Examples

For additional COPY examples, see the reference pages for specific parsers, including: DELIMITED (Parser), ORC (Parser), PARQUET (Parser), FJSONPARSER (Parser), and FAVROPARSER (Parser).

For additional COPY examples, see the reference pages for specific parsers, including: DELIMITED, ORC, PARQUET, FJSONPARSER, and FAVROPARSER.

Specifying string options

Use COPY with FORMAT, DELIMITER, NULL, and ENCLOSED BY options:

=> COPY public.customer_dimension (customer_since FORMAT 'YYYY')
   FROM STDIN
   DELIMITER ','
   NULL AS 'null'
   ENCLOSED BY '"';

Use COPY with DELIMITER and NULL options. This example sets and references a vsql variable for the input file:

=> \set input_file ../myCopyFromLocal/large_table.gzip
=> COPY store.store_dimension
   FROM :input_file
   DELIMITER '|'
   NULL ''
   RECORD TERMINATOR E'\f';

Including multiple source files

Create a table and then copy multiple source files to it:

=> CREATE TABLE sampletab (a int);
CREATE TABLE

=> COPY sampletab FROM '/home/dbadmin/one.dat', 'home/dbadmin/two.dat';
 Rows Loaded
-------------
           2
(1 row)

Use wildcards to indicate a group of files:

=> COPY myTable FROM 'webhdfs:///mydirectory/ofmanyfiles/*.dat';

Wildcards can include regular expressions:

=> COPY myTable FROM 'webhdfs:///mydirectory/*_[0-9]';

Specify multiple paths in a single COPY statement:

=> COPY myTable FROM 'webhdfs:///data/sales/01/*.dat', 'webhdfs:///data/sales/02/*.dat',
    'webhdfs:///data/sales/historical.dat';

Distributing a load

Load data that is shared across all nodes. Vertica distributes the load across all nodes, if possible:

=> COPY sampletab FROM '/data/file.dat' ON ANY NODE;

Load data from two files. Because the first load file does not specify nodes (or ON ANY NODE), the initiator performs the load. Loading the second file is distributed across all nodes:

=> COPY sampletab FROM '/data/file1.dat', '/data/file2.dat' ON ANY NODE;

Specify different nodes for each load file:

=> COPY sampletab FROM '/data/file1.dat' ON (v_vmart_node0001, v_vmart_node0002),
    '/data/file2.dat' ON (v_vmart_node0003, v_vmart_node0004);

Loading data from shared storage

To load data from shared storage, use URLs in the corresponding schemes:

HDFS: [[s]web]hdfs://[nameservice]/path
S3: s3://bucket/path
Google Cloud: gs://bucket/path
Azure: azb://account/container/path

Note

Loads from HDFS, S3, GCS, and Azure default to ON ANY NODE; you do not need to specify it.

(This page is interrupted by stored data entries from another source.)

(** Deleting provider 1 leaves the busy block of provider 2. *)
Lemma delete_provider_cascade_witness :
  get_services (delete_provider Demo.blocked 1) 2 = get_services Demo.blocked 2 /\
  get_busy_times (delete_provider Demo.blocked 1) 2
  = get_busy_times Demo.blocked 2.
Proof.
  apply (proj2 (proj2 (proj2 (proj2 (proj2 (proj2 (proj2 (proj2 (proj2
           (delete_provider_cascade Demo.blocked 1)))))))))).
  discriminate.
Defined.

(** Unregistering the owner of the salon on the store with a queue. *)
Example unregister_demo :
  unregister Demo.line 100
  = (true,
     {| providers := []; services := []; queues := []; busy_times := [];
        seq_providers := 1; seq_services := 1; seq_queues := 4;
        seq_busy := 0 |}).
Proof. reflexivity. Qed.

(** ** Deleting a busy block *)

Lemma remove_busy_time_In (db : DB) (busy_id : Z) (b : busy_row) :
  In b (busy_times (remove_busy_time db busy_id)) <->
  In b (busy_times db) /\ b_id b <> busy_id.
Proof.
  unfold remove_busy_time; simpl.
  rewrite filter_In, negb_true_iff, Z.eqb_neq. tauto.
Qed.

(** C10. [admin_delete_busy] checks the caller against the owner of the
    provider named in the payload and then deletes the block with the
    given rowid, whichever provider the block belongs to: in the sample
    store the owner of provider 2 sends [delbusy:1:2] and block 1, which
    belongs to provider 1, is deleted. *)
Theorem delete_busy_unchecked :
  (forall db caller busy_id pid,
     get_provider_owner db pid = Some caller ->
     admin_delete_busy db caller busy_id pid
     = (DB_Deleted, remove_busy_time db busy_id)) /\
  (forall db busy_id b,
     In b (busy_times (remove_busy_time db busy_id)) <->
     In b (busy_times db) /\ b_id b <> busy_id) /\
  (exists db caller busy_id pid b,
     In b (busy_times db) /\ b_id b = busy_id /\ b_provider b <> pid /\
     get_provider_owner db pid = Some caller /\
     get_provider_owner db (b_provider b) <> Some caller /\
     fst (admin_delete_busy db caller busy_id pid) = DB_Deleted /\
     ~ In b (busy_times (snd (admin_delete_busy db caller busy_id pid)))).
Proof.
  split; [|split].
  - intros db caller busy_id pid H. unfold admin_delete_busy.
    now rewrite H, Z.eqb_refl.
  - apply remove_busy_time_In.
  - exists Demo.blocked, 200, 1, 2,
      {| b_id := 1; b_provider := 1; b_date := "2025-08-25"; b_time := "12:00" |}.
    vm_compute. repeat split; try discriminate; try tauto.
    intros [H|[]]. discriminate H.
Qed.

Lemma delete_busy_unchecked_witness :
  admin_delete_busy Demo.blocked 200 1 2
  = (DB_Deleted, remove_busy_time Demo.blocked 1).
Proof.
  apply (proj1 delete_busy_unchecked Demo.blocked 200 1 2). reflexivity.
Defined.

(** ** Registration *)

(** [register_start] turns away an owner who has a provider record. *)
Lemma register_start_refuses (db : DB) (st : fsm) (chat_id owner : Z)
    (p : Z * string * string) :
  get_provider_by_owner db owner = Some p ->
  register_start db st chat_id owner = (RG_AlreadyRegistered, st).
Proof. intros H. unfold register_start. now rewrite H. Qed.

(** [create_provider] itself does not look at the owner: with a fresh
    token it inserts a record whoever the owner is. *)
Lemma create_provider_adds (db : DB) (owner : Z) (name ref : string) :
  existsb (fun p => (p_ref p =? ref)%string) (providers db) = false ->
  exists db',
    create_provider db owner name ref = Ok (ref, db') /\
    providers_of db' owner
    = (providers_of db owner ++
       [{| p_id := next_rowid (seq_providers db) (map p_id (providers db));
           p_owner := owner; p_name := name; p_ref := ref |}])%list.
Proof.
  intros H. unfold create_provider. rewrite H. eexists. split; [reflexivity|].
  unfold providers_of; simpl. rewrite filter_app; simpl.
  now rewrite Z.eqb_refl.
Qed.

(** C7 at its failing inputs.  User 100 presses the registration button
    in two chats and then sends a name in each: [register_finish] does
    not look for an existing record, and the owner ends with two
    provider records.  The same happens in one chat when [bot.get_me()]
    raises after the insert: the conversation state is not cleared and
    the next text registers again. *)
Theorem register_twice :
  providers_of
    (fst (reg_run (empty_db, [])
            [PressRegister 1 100; PressRegister 2 100;
             SendText 1 100 "Salon" "aaaaaaaa" true;
             SendText 2 100 "Salon 2" "bbbbbbbb" true])) 100
  = [{| p_id := 1; p_owner := 100; p_name := "Salon"; p_ref := "aaaaaaaa" |};
     {| p_id := 2; p_owner := 100; p_name := "Salon 2"; p_ref := "bbbbbbbb" |}]
  /\
  providers_of
    (fst (reg_run (empty_db, [])
            [PressRegister 1 100;
             SendText 1 100 "Salon" "aaaaaaaa" false;
             SendText 1 100 "Salon 2" "bbbbbbbb" true])) 100
  = [{| p_id := 1; p_owner := 100; p_name := "Salon"; p_ref := "aaaaaaaa" |};
     {| p_id := 2; p_owner := 100; p_name := "Salon 2"; p_ref := "bbbbbbbb" |}].
Proof. split; reflexivity. Qed.

(** In one chat, with [bot.get_me()] answering, a second registration
    is turned away. *)
Example register_once :
  providers_of
    (fst (reg_run (empty_db, [])
            [PressRegister 1 100; SendText 1 100 "Salon" "aaaaaaaa" true;
             PressRegister 1 100; SendText 1 100 "Salon 2" "bbbbbbbb" true])) 100
  = [{| p_id := 1; p_owner := 100; p_name := "Salon"; p_ref := "aaaaaaaa" |}].
Proof. reflexivity. Qed.
(* ===== verification/_CoqProject ===== *)
-Q . S2P
Prelude.v
GoStrings.v
GoNumbers.v
Utf8.v
Json.v
Effects.v
Conn.v
Discovery.v
Auth.v
WebRTC.v
Negotiation.v
NetUtil.v
ProxyProtocol.v
LuksConfig.v
LuksAgent.v
Net.v
ServerConn.v
Client.v
Mobile.v
Copy.v
Logging.v
Splice.v
Forwarding.v
WebRTCConn.v
RelayRace.v
Server.v
Services.v
Shell.v
ShellSession.v
OpenPGP.v
Crc.v
Proxy.v
Keystore.v
Identity.v
Stdio.v
Cli.v
Flags.v
Startup.v
Process.v
Session.v
Unlock.v
Definition starting {R} (p : prog rtcE R) : agent R := mkAgent p 0 false [] (Ret tt) None [].

Definition begin : negotiation :=
  mkNegotiation (starting negotiateWebRTCServer) (starting client_upgrade) [] [].

(** [true] for the server. *)
Definition act (o_s o_c : pion) (side : bool) (m : move) (s : negotiation) : option negotiation :=
  if side then
    '(a, i, out) ← make_move o_s m (server s) (to_server s);
    Some (mkNegotiation a (client s) i (to_client s ++ out))
  else
    '(a, i, out) ← make_move o_c m (client s) (to_client s);
    Some (mkNegotiation (server s) a (to_server s ++ out) i).

Fixpoint acts (o_s o_c : pion) (ms : list (bool * move)) (s : negotiation) : option negotiation :=
  match ms with
  | [] => Some s
  | (side, m) :: ms => s' ← act o_s o_c side m s; acts o_s o_c ms s'
  end.

(** No candidate is found before the negotiation has sent its description, the two writes of
    its offer or answer. *)
Definition in_turn (s : negotiation) (side : bool) (m : move) : bool :=
  match m with
  | Found _ => bool_decide (2 ≤ if side then wrote (server s) else wrote (client s))%nat
  | _ => true
  end.

Inductive calm_run (o_s o_c : pion) : list (bool * move) → negotiation → Prop :=
| calm_begin : calm_run o_s o_c [] begin
| calm_act ms s side m s' :
    calm_run o_s o_c ms s → in_turn s side m = true → act o_s o_c side m s = Some s' →
    calm_run o_s o_c (ms ++ [(side, m)]) s'.

Definition is_main (x : bool * move) : bool := match x.2 with Main => true | _ => false end.

Definition main_moves (ms : list (bool * move)) : nat := length (List.filter is_main ms).

(** ** What a program does, in advance

    [plays p ops r]: [p] makes the writes and reads [ops], the reads getting what they say, and
    returns [r]; [script] for a negotiation, with its other requests. *)

Inductive op : Type :=
| Put (bs : bytes)
| Get (bs : bytes)
| Ask
| Gather
| Listen.

Inductive plays {R} : prog connE R → list op → R → Prop :=
| plays_ret r : plays (Ret r) [] r
| plays_put bs k ops r : plays (k None) ops r → plays (Vis (Write bs) k) (Put bs :: ops) r
| plays_get n bs k ops r :
    Z.of_nat (length bs) = n → plays (k (Ok bs)) ops r → plays (Vis (ReadFull n) k) (Get bs :: ops) r.

Definition plain {X} (e : rtcE X) : Prop :=
  match e with
  | Sig _ | SetLocalDescription _ _ | SpawnReader => False
  | _ => True
  end.

Inductive script {R} (o : pion) : prog rtcE R → list op → R → Prop :=
| script_ret r : script o (Ret r) [] r
| script_put bs k ops r : script o (k None) ops r → script o (Vis (Sig (Write bs)) k) (Put bs :: ops) r
| script_get n bs k ops r :
    Z.of_nat (length bs) = n → script o (k (Ok bs)) ops r →
    script o (Vis (Sig (ReadFull n)) k) (Get bs :: ops) r
| script_ask {X} (e : rtcE X) k ops r :
    plain e → script o (k (pion_answer o e)) ops r → script o (Vis e k) (Ask :: ops) r
| script_gather kind sdp k ops r :
    script o (k (p_local o)) ops r → script o (Vis (SetLocalDescription kind sdp) k) (Gather :: ops) r
| script_listen k ops r : script o (k tt) ops r → script o (Vis SpawnReader k) (Listen :: ops) r.

Fixpoint puts (ops : list op) : list bytes :=
  match ops with
  | [] => []
  | Put bs :: ops => bs :: puts ops
  | _ :: ops => puts ops
  end.

Fixpoint gets (ops : list op) : list bytes :=
  match ops with
  | [] => []
  | Get bs :: ops => bs :: gets ops
  | _ :: ops => gets ops
  end.

(** The loop starts once, after the last read, and a sender that waits has sent everything. *)
Fixpoint listens_last (ops : list op) : Prop :=
  match ops with
  | [] => True
  | Listen :: ops => gets ops = [] ∧ (Listen ∉ ops) ∧ listens_last ops
  | _ :: ops => listens_last ops
  end.

Fixpoint puts_first (ops : list op) : Prop :=
  match ops with
  | [] => True
  | Get _ :: ops => puts ops = [] ∧ puts_first ops
  | _ :: ops => puts_first ops
  end.

(** The two chunks of a signal. *)
Definition chunks (m : SignalMessage) : list bytes :=
  [be_bytes 4 (u32 (Z.of_nat (length (marshal m)))); marshal m].

Lemma chunks_nonempty m : Forall (λ b, b ≠ []) (chunks m).
Proof. by repeat constructor. Qed.

Lemma plays_send m : plays (sendSignal m) (map Put (chunks m)) None.
Proof. unfold sendSignal. cbn. by repeat constructor. Qed.

Lemma plays_read m : fits m → plays readSignal (map Get (chunks m)) (Ok m).
Proof.
  intros [Hok Hl]. unfold readSignal, readMessage, chunks. cbn [trigger pbind map].
  apply plays_get; [by rewrite be_bytes_length|]. rewrite frame_header, (proj2 (Z.ltb_ge _ _)) by done.
  cbn [trigger pbind]. apply plays_get; [done|]. rewrite unmarshal_marshal by done. constructor.
Qed.

Lemma script_relay {R S} o (p : prog connE R) (k : R → prog rtcE S) ops ops' r r' :
  plays p ops r → script o (k r) ops' r' → script o (pbind (over_relay p) k) (ops ++ ops') r'.
Proof. intros H Hk. induction H; cbn; [done|constructor; auto..]. Qed.

Section Scripts.
Context (o : pion) (offer answer : bytes).
Hypothesis Hw : works o offer answer.
Hypothesis Ho : fits (mkSignal "offer" offer None).
Hypothesis Ha : fits (mkSignal "answer" answer None).

Definition client_ops : list op :=
  [Ask; Ask; Ask; Gather] ++ map Put (chunks (mkSignal "offer" offer None)) ++
  map Get (chunks (mkSignal "answer" answer None)) ++ [Ask; Listen; Ask].

Definition server_ops : list op :=
  map Get (chunks (mkSignal "offer" offer None)) ++ [Ask; Ask; Ask; Gather] ++
  map Put (chunks (mkSignal "answer" answer None)) ++ [Listen; Ask].

Lemma client_script : script o client_upgrade client_ops true.
Proof using Hw Ha.
  destruct Hw as [W1 W2 W3 W4 W5 W6 W7]. unfold client_upgrade, negotiateWebRTCClient, client_ops.
  cbn [pbind trigger app].
  apply script_ask; [done|]. cbn [pion_answer]. rewrite W1. cbn [pbind trigger].
  apply script_ask; [done|]. cbn [pion_answer]. rewrite W2. cbn [pbind trigger].
  apply script_ask; [done|]. cbn [pion_answer]. rewrite W3. cbn [pbind trigger].
  apply script_gather. rewrite W5. rewrite pbind_assoc_eq.
  eapply script_relay; [apply plays_send|]. cbv iota. rewrite pbind_assoc_eq.
  eapply script_relay; [by apply plays_read|]. cbv iota. cbn [sg_Type sg_SDP].
  change (str "answer" =s "fallback") with false. change (str "answer" =s "answer") with true.
  cbn [negb pbind trigger].
  apply script_ask; [done|]. cbn [pion_answer]. rewrite W6. cbn [pbind trigger].
  apply script_listen. cbn [pbind trigger]. apply script_ask; [done|]. cbn [pion_answer]. rewrite W7.
  constructor.
Qed.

Load a file stored in HDFS using the default name node or name service:

=> COPY t FROM 'webhdfs:///opt/data/file1.dat';

Load data from a particular HDFS name service (testNS). You specify a name service if your database is configured to read from more than one HDFS cluster:

=> COPY t FROM 'webhdfs://testNS/opt/data/file2.csv';

Load data from an S3 bucket:

=> COPY t FROM 's3://AWS_DataLake/*' ORC;

Partitioned data

Data files can be partitioned using the directory structure, such as:

path/created=2016-11-01/region=northeast/*
path/created=2016-11-01/region=central/*
path/created=2016-11-01/region=southeast/*
path/created=2016-11-01/...
path/created=2016-11-02/region=northeast/*
path/created=2016-11-02/region=central/*
path/created=2016-11-02/region=southeast/*
path/created=2016-11-02/...
path/created=2016-11-03/...
path/...

Load partition columns using the PARTITION COLUMNS option:

=> CREATE EXTERNAL TABLE records (id int, name varchar(50), created date, region varchar(50))
   AS COPY FROM 'webhdfs:///path/*/*/*'
   PARTITION COLUMNS created, region;

Using filler columns

In the following example, the table has columns for first name, last name, and full name, but the data being loaded contains columns for first, middle, and last names. The COPY statement reads all of the source data but only loads the source columns for first and last names. It constructs the data for the full name by concatenating each of the source data columns, including the middle name. The middle name is read as a FILLER column so it can be used in the concatenation, but is ignored otherwise. (There is no table column for middle name.)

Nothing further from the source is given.